Top of SOURCE DATA

(* ===== verification/SchedInv.v ===== *)
(** * The scheduler picks right and keeps its state consistent

    The task list, the run queue and the saved contexts of [Sched] as one invariant;
    what each operation does to it; reachable states. *)

From S2P Require Import Prelude Base PageAlloc Klist Sched.
Import Klist Sched.

Module SchedInv.

(** ** State lemmas *)

Lemma task_upd s p f q : task (upd s p f) q = if decide (p = q) then f (task s p) else task s q.
Proof.
  unfold upd, task at 1. simpl. case_decide as E.
  - subst q. by rewrite lookup_insert_eq.
  - by rewrite lookup_insert_ne.
Qed.

Lemma task_upd_eq s p f : task (upd s p f) p = f (task s p).
Proof. rewrite task_upd. by rewrite decide_True. Qed.

Lemma task_upd_ne s p f q : p <> q -> task (upd s p f) q = task s q.
Proof. intros H. rewrite task_upd. by rewrite decide_False. Qed.

(** Two states that differ in the [tasks] map only. *)
Definition tasks_only (s s' : ks) : Prop := s' = with_tasks s (tasks s').

Lemma tasks_only_refl s : tasks_only s s.
Proof. unfold tasks_only. by destruct s. Qed.
Lemma tasks_only_upd s s' p f : tasks_only s s' -> tasks_only s (upd s' p f).
Proof. unfold tasks_only. intros ->. done. Qed.
Lemma tasks_only_trans s1 s2 s3 : tasks_only s1 s2 -> tasks_only s2 s3 -> tasks_only s1 s3.
Proof. unfold tasks_only. intros -> ->. done. Qed.
Lemma tasks_only_lists s s' : tasks_only s s' -> lists s' = lists s.
Proof. by intros ->. Qed.

(** ** The choice *)

(** [p] is the first task of [q] among those of the greatest weight. *)
Definition choice (w : Z -> Z) (q : list Z) (p : Z) : Prop :=
  exists l1 l2, q = l1 ++ p :: l2 /\
    (forall r, r ∈ q -> w r <= w p) /\ (forall r, r ∈ l1 -> w r < w p).

Definition scan_step (w : Z -> Z) (cn : Z * option Z) (p : Z) : Z * option Z :=
  if cn.1 <? w p then (w p, Some p) else cn.

Lemma scan_best w q n0 :
  (forall r, r ∈ q -> -1000 < w r) ->
  fold_left (scan_step w) q (-1000, n0) = (-1000, n0) /\ q = [] \/
  exists p, fold_left (scan_step w) q (-1000, n0) = (w p, Some p) /\ choice w q p.
Proof.
  induction q as [|x q IH] using rev_ind; intros Hw; [by left|right].
  rewrite fold_left_app. simpl.
  destruct IH as [[E ->]|(p & E & l1 & l2 & -> & Hmax & Hfst)].
  { intros r Hr. apply Hw. rewrite elem_of_app. by left. }
  - exists x. rewrite E. unfold scan_step. simpl. rewrite (proj2 (Z.ltb_lt _ _)).
    2: { apply Hw. left. }
    split; [done|]. exists [], []. split; [done|]. split.
    + intros r ->%list_elem_of_singleton. lia.
    + intros r []%not_elem_of_nil.
  - rewrite E. unfold scan_step. simpl. destruct (Z.ltb_spec (w p) (w x)) as [Hlt|Hge].
    + exists x. split; [done|]. exists (l1 ++ p :: l2), []. split; [done|]. split.
      * intros r [Hr| ->%list_elem_of_singleton]%elem_of_app; [|lia]. apply Hmax in Hr. lia.
      * intros r Hr. apply Hmax in Hr. lia.
    + exists p. split; [done|]. exists l1, (l2 ++ [x]). split; [by rewrite <-app_assoc|]. split; [|done].
      intros r [Hr| ->%list_elem_of_singleton]%elem_of_app; [by apply Hmax|lia].
Qed.

Section Inv.
Context (rq_head init_task ret_from_fork switch_return : Z).

(** ** The circular list of tasks *)

Fixpoint tlinks (s : ks) (l : list Z) : Prop :=
  match l with
  | a :: (b :: _) as t => next_task (task s a) = b /\ prev_task (task s b) = a /\ tlinks s t
  | _ => True
  end.

(** [ts] are the tasks linked behind [init_task], oldest first. *)
Definition tring (s : ks) (ts : list Z) : Prop :=
  NoDup (init_task :: ts) /\ tlinks s (init_task :: ts ++ [init_task]).

Lemma tlinks_app s l1 a l2 :
  tlinks s (l1 ++ a :: l2) <-> tlinks s (l1 ++ [a]) /\ tlinks s (a :: l2).
Proof.
  induction l1 as [|b l1 IH]; [simpl; tauto|].
  destruct l1 as [|c l1]; simpl in *; tauto.
Qed.

Lemma tlinks_ext s s' l :
  (forall a, a ∈ removelast l -> next_task (task s' a) = next_task (task s a)) ->
  (forall a, a ∈ tail l -> prev_task (task s' a) = prev_task (task s a)) ->
  tlinks s l -> tlinks s' l.
Proof.
  induction l as [|a [|b l] IH]; intros Hn Hp Hl; [done|done|].
  destruct Hl as (H1 & H2 & H3). split; [rewrite Hn; [done|by left]|].
  split; [rewrite Hp; [done|by left]|]. apply IH; [| |done].
  - intros x Hx. apply Hn. by right.
  - intros x Hx. apply Hp. by right.
Qed.

Lemma tring_ext s s' ts :
  (forall p, next_task (task s' p) = next_task (task s p) /\
             prev_task (task s' p) = prev_task (task s p)) ->
  tring s ts -> tring s' ts.
Proof. intros H [Hd Hl]. split; [done|]. eapply tlinks_ext; [| |exact Hl]; intros; apply H. Qed.

(** ** reset_score *)

Definition rescored (t : task_struct) : task_struct := set_count (s32 (DEF_COUNTER + priority t)) t.

Lemma reset_score_spec s ts :
  tring s ts -> (length ts < Z.to_nat NR_TASK)%nat ->
  wp (reset_score init_task) s (fun _ s' => tasks_only s s' /\
    forall p, task s' p = if decide (p ∈ ts) then rescored (task s p) else task s p).
Proof.
  intros [Hd Hl] Hlen. unfold reset_score.
  assert (forall rest seen a fuel s1,
    init_task :: ts = seen ++ a :: rest -> (length rest < fuel)%nat -> tasks_only s s1 ->
    (forall p, task s1 p = if decide (p ∈ ts /\ p ∈ seen ++ [a]) then rescored (task s p) else task s p) ->
    wp (loop fuel (for_each_task_body init_task new_score) a) s1 (fun _ s' => tasks_only s s' /\
      forall p, task s' p = if decide (p ∈ ts) then rescored (task s p) else task s p)) as Hloop.
  { induction rest as [|b rest IH]; intros seen a [|fuel] s1 E Hf Ho Ht; try (simpl in Hf; lia);
      rewrite loop_unfold; wp_step; unfold for_each_task_body, new_score, field, update; wp_step; wp_step.
    - assert (next_task (task s1 a) = init_task) as ->.
      { replace (next_task (task s1 a)) with (next_task (task s a)) by (rewrite Ht; by case_decide).
        rewrite app_comm_cons, E, <-app_assoc in Hl. by apply tlinks_app in Hl as [_ (? & _)]. }
      rewrite Z.eqb_refl. wp_steps. split; [done|]. intros p. rewrite Ht.
      assert (p ∈ ts -> p ∈ seen ++ [a]) by (rewrite <-E; by right).
      repeat case_decide; tauto.
    - assert (next_task (task s1 a) = b) as ->.
      { replace (next_task (task s1 a)) with (next_task (task s a)) by (rewrite Ht; by case_decide).
        rewrite app_comm_cons, E, <-app_assoc in Hl. by apply tlinks_app in Hl as [_ (? & _)]. }
      assert (b ∈ ts /\ (b ∉ seen ++ [a]) /\ b <> init_task) as (Hb1 & Hb2 & Hb3).
      { replace (seen ++ a :: b :: rest) with ((seen ++ [a]) ++ b :: rest) in E by (by rewrite <-app_assoc).
        rewrite E in Hd. apply NoDup_app in Hd as (Hd1 & Hd2 & _).
        assert (b ∉ seen ++ [a]) as Hb by (intros Hb; apply (Hd2 b Hb); left).
        destruct (seen ++ [a]) as [|c l] eqn:El; [by destruct seen|]. injection E as <- E.
        split; [rewrite E, elem_of_app; right; left|]. split; [done|]. intros ->. apply Hb. left. }
      rewrite (proj2 (Z.eqb_neq _ _)) by done. wp_steps.
      apply (IH (seen ++ [a])); [by rewrite <-app_assoc|simpl in Hf; lia|by apply tasks_only_upd|].
      intros p. rewrite task_upd. destruct (decide (b = p)) as [<-|Hne].
      + rewrite Ht, decide_False by tauto. rewrite decide_True; [done|].
        split; [done|]. rewrite elem_of_app. right. left.
      + rewrite Ht. assert (p ∈ (seen ++ [a]) ++ [b] <-> p ∈ seen ++ [a]) as Hx.
        { rewrite (elem_of_app _ [b]), list_elem_of_singleton. intuition congruence. }
        repeat case_decide; tauto. }
  apply (Hloop ts []); [done|done|apply tasks_only_refl|].
  intros p. rewrite decide_False; [done|]. intros [Hp Hi%list_elem_of_singleton].
  subst p. by apply NoDup_cons in Hd as [? _].
Qed.

(** ** pick_next_task *)

Lemma task_of_run_list (q : list Z) : task_of <$> (run_list <$> q) = q.
Proof.
  induction q as [|p q IH]; [done|]. rewrite !fmap_cons, IH. f_equal.
  unfold task_of, list_entry, run_list. lia.
Qed.

Lemma scan_spec s q acc fuel :
  ring (lists s) rq_head (run_list <$> q) -> (length q < fuel)%nat ->
  wp (list_for_each lists_lens rq_head pick_scan fuel acc) s (fun cn s' =>
    s' = s /\ cn = fold_left (scan_step (fun p => goodness (task s p))) q acc).
Proof.
  intros Hr Hf.
  eapply wp_mono; [apply (list_for_each_wp lists_lens rq_head (run_list <$> q) pick_scan
    (fun seen a s' => s' = s /\
       a = fold_left (scan_step (fun p => goodness (task s p))) (task_of <$> seen) acc))|].
  - intros seen a s' [-> _]. done.
  - intros seen x rest a s' _ [-> ->]. unfold pick_scan, field. wp_steps.
    split; [done|]. by rewrite fmap_app, fold_left_app.
  - done.
  - by rewrite length_fmap.
  - intros cn s' [-> ->]. by rewrite task_of_run_list.
Qed.

(** Time slices that fit the [int] of [goodness], priorities that fit a time slice. *)
Definition scored (t : task_struct) : Prop := 0 <= count t < 2 ^ 31 /\ 0 <= priority t <= 100.

Lemma rescored_scored t : scored t -> scored (rescored t) /\ count (rescored t) = 25 + priority t.
Proof.
  intros [_ Hp]. unfold scored, rescored. change DEF_COUNTER with 25. simpl.
  rewrite s32_small by lia. lia.
Qed.

Lemma choice_ext w w' q p : (forall r, r ∈ q -> w' r = w r) -> choice w q p -> choice w' q p.
Proof.
  intros Hw (l1 & l2 & -> & H1 & H2). exists l1, l2. split; [done|].
  assert (p ∈ l1 ++ p :: l2) by (rewrite elem_of_app; right; left).
  split; intros r Hr.
  - rewrite !Hw by done. auto.
  - rewrite !Hw by (done || (rewrite elem_of_app; by left)). auto.
Qed.

Lemma choice_elem w q p : choice w q p -> p ∈ q.
Proof. intros (l1 & l2 & -> & _). rewrite elem_of_app. right. left. Qed.

(** One pass over a queue of scored tasks. *)
Lemma pass_spec s q n0 fuel :
  ring (lists s) rq_head (run_list <$> q) -> (length q < fuel)%nat -> q <> [] ->
  (forall r, r ∈ q -> scored (task s r)) ->
  wp (list_for_each lists_lens rq_head pick_scan fuel (-1000, n0)) s (fun cn s' =>
    s' = s /\ exists p, cn = (count (task s p), Some p) /\ choice (fun r => count (task s r)) q p).
Proof.
  intros Hr Hf Hq Hsc. eapply wp_mono; [by apply (scan_spec s q)|].
  intros cn s' [-> ->]. split; [done|].
  assert (forall r, r ∈ q -> goodness (task s r) = count (task s r)) as Hg.
  { intros r Hr'. apply Hsc in Hr' as [Hc _]. unfold goodness. apply s32_small. lia. }
  destruct (scan_best (fun r => goodness (task s r)) q n0) as [[_ E]|(p & E & Hc)].
  { intros r Hr'. rewrite Hg by done. apply Hsc in Hr' as [? _]. lia. }
  - done.
  - exists p. rewrite E, Hg by (by apply (choice_elem _ _ _ Hc)). split; [done|].
    eapply choice_ext; [|exact Hc]. intros r Hr'. cbn beta. by rewrite Hg.
Qed.

(** The tasks after a pick: every time slice is refilled when all those of the
    queue are used up. *)
Definition exhausted (s : ks) (q : list Z) : Prop := Forall (fun r => count (task s r) = 0) q.
#[global] Instance exhausted_dec s q : Decision (exhausted s q).
Proof. unfold exhausted. apply _. Defined.

Definition refilled (s s' : ks) (ts q : list Z) : Prop :=
  forall r, task s' r = if decide (exhausted s q /\ r ∈ ts) then rescored (task s r) else task s r.

Lemma pick_spec s ts q prev :
  ring (lists s) rq_head (run_list <$> q) -> tring s ts -> (forall p, p ∈ q -> p ∈ ts) ->
  q <> [] -> (length q < Z.to_nat NR_TASK)%nat -> (length ts < Z.to_nat NR_TASK)%nat ->
  (forall r, r ∈ ts -> scored (task s r)) ->
  wp (pick_next_task_simple rq_head init_task prev) s (fun p s' =>
    tasks_only s s' /\ refilled s s' ts q /\ choice (fun r => count (task s' r)) q p).
Proof.
  intros Hr Ht Hsub Hq Hlq Hlt Hsc. unfold pick_next_task_simple. wp_step.
  rewrite loop_unfold. wp_step. unfold pick_body at 1. wp_step.
  eapply wp_mono; [apply (pass_spec s q); auto|]. intros cn s1 (-> & p & -> & Hc). cbn [fst snd].
  pose proof Hc as (l1 & l2 & _ & Hmax & _). pose proof (choice_elem _ _ _ Hc) as Hp.
  pose proof (proj1 (Hsc p (Hsub p Hp))) as Hpos.
  destruct (Z.eqb_spec (count (task s p)) 0) as [E|E].
  2: { wp_steps. eapply wp_of_option; [done|]. split; [apply tasks_only_refl|]. split; [|done].
       intros r. rewrite decide_False; [done|]. intros [Hex _]. unfold exhausted in Hex.
       rewrite Forall_forall in Hex. by apply E, Hex. }
  assert (exhausted s q) as Hex.
  { apply Forall_forall. intros r Hr'. pose proof (Hmax r Hr'). cbn beta in *.
    pose proof (proj1 (Hsc r (Hsub r Hr'))). lia. }
  wp_step. eapply wp_mono; [by apply (reset_score_spec s ts)|].
  intros [] s1 (Ho & Ht1). wp_steps. rewrite loop_unfold. wp_step. unfold pick_body at 1. wp_step.
  assert (forall r, r ∈ q -> task s1 r = rescored (task s r)) as Hq1.
  { intros r Hr'. rewrite Ht1, decide_True; auto. }
  eapply wp_mono; [apply (pass_spec s1 q); auto|].
  { by rewrite (tasks_only_lists _ _ Ho). }
  { intros r Hr'. rewrite Hq1 by done. apply rescored_scored; auto. }
  intros cn s2 (-> & p2 & -> & Hc2). cbn [fst snd].
  pose proof (choice_elem _ _ _ Hc2) as Hp2.
  destruct (rescored_scored (task s p2)) as [_ Hc3]; [by apply Hsc, Hsub|].
  pose proof (proj2 (Hsc p2 (Hsub p2 Hp2))).
  rewrite (proj2 (Z.eqb_neq _ 0)) by (rewrite (Hq1 p2 Hp2); lia).
  wp_steps. eapply wp_of_option; [done|]. split; [done|]. split; [|done].
  intros r. rewrite Ht1. repeat case_decide; tauto.
Qed.

(** ** The invariant *)

Definition cur (s : ks) : Z := sp_el0 (cpu s).

(** The running task runs; or it has changed its state and is still queued; or it
    was just taken off the queue. *)
Inductive mode : Type := Run | Blocking | Blocked.

(** A task that does not run: new, or inside [__schedule] with preemption off. *)
Definition suspended (s : ks) (p : Z) : Prop :=
  (pc (context (task s p)) = ret_from_fork /\ preempt_count (task s p) = 0) \/
  (pc (context (task s p)) = switch_return /\ preempt_count (task s p) = 1 /\ is_Some (kstack s !! p)).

Bottom of SOURCE DATA

## REQUIRED WORK
Copy out all lines of the listing above that include "those".

## THE COMPLETED TASK
(** [p] is the first task of [q] among those of the greatest weight. *)
(** The tasks after a pick: every time slice is refilled when all those of the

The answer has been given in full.